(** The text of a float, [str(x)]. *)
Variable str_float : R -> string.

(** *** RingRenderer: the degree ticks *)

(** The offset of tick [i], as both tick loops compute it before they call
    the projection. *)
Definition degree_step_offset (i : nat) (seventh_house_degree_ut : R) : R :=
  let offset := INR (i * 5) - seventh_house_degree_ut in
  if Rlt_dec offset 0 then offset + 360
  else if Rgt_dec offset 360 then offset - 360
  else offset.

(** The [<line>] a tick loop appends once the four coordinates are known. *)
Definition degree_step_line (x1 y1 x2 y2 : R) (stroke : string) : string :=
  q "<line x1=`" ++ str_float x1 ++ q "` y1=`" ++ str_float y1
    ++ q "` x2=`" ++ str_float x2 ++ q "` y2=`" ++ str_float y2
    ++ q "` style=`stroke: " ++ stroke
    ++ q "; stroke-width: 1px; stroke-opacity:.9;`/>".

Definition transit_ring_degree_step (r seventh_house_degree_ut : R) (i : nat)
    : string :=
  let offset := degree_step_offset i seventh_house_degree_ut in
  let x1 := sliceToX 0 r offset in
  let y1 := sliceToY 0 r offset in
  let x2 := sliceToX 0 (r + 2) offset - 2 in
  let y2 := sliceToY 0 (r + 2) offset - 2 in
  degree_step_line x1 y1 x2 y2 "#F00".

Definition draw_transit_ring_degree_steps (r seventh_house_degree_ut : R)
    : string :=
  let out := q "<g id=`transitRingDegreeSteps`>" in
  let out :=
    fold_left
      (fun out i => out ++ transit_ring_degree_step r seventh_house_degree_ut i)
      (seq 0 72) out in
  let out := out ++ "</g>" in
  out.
* * * * * * *
Lines from the one containing "(** The [<line>]" through the last line of the listing are to be restated word for word; no other line may appear.

- Your solution -
(** The [<line>] a tick loop appends once the four coordinates are known. *)
Definition degree_step_line (x1 y1 x2 y2 : R) (stroke : string) : string :=
  q "<line x1=`" ++ str_float x1 ++ q "` y1=`" ++ str_float y1
    ++ q "` x2=`" ++ str_float x2 ++ q "` y2=`" ++ str_float y2
    ++ q "` style=`stroke: " ++ stroke
    ++ q "; stroke-width: 1px; stroke-opacity:.9;`/>".

Definition transit_ring_degree_step (r seventh_house_degree_ut : R) (i : nat)
    : string :=
  let offset := degree_step_offset i seventh_house_degree_ut in
  let x1 := sliceToX 0 r offset in
  let y1 := sliceToY 0 r offset in
  let x2 := sliceToX 0 (r + 2) offset - 2 in
  let y2 := sliceToY 0 (r + 2) offset - 2 in
  degree_step_line x1 y1 x2 y2 "#F00".

Definition draw_transit_ring_degree_steps (r seventh_house_degree_ut : R)
    : string :=
  let out := q "<g id=`transitRingDegreeSteps`>" in
  let out :=
    fold_left
      (fun out i => out ++ transit_ring_degree_step r seventh_house_degree_ut i)
      (seq 0 72) out in
  let out := out ++ "</g>" in
  out.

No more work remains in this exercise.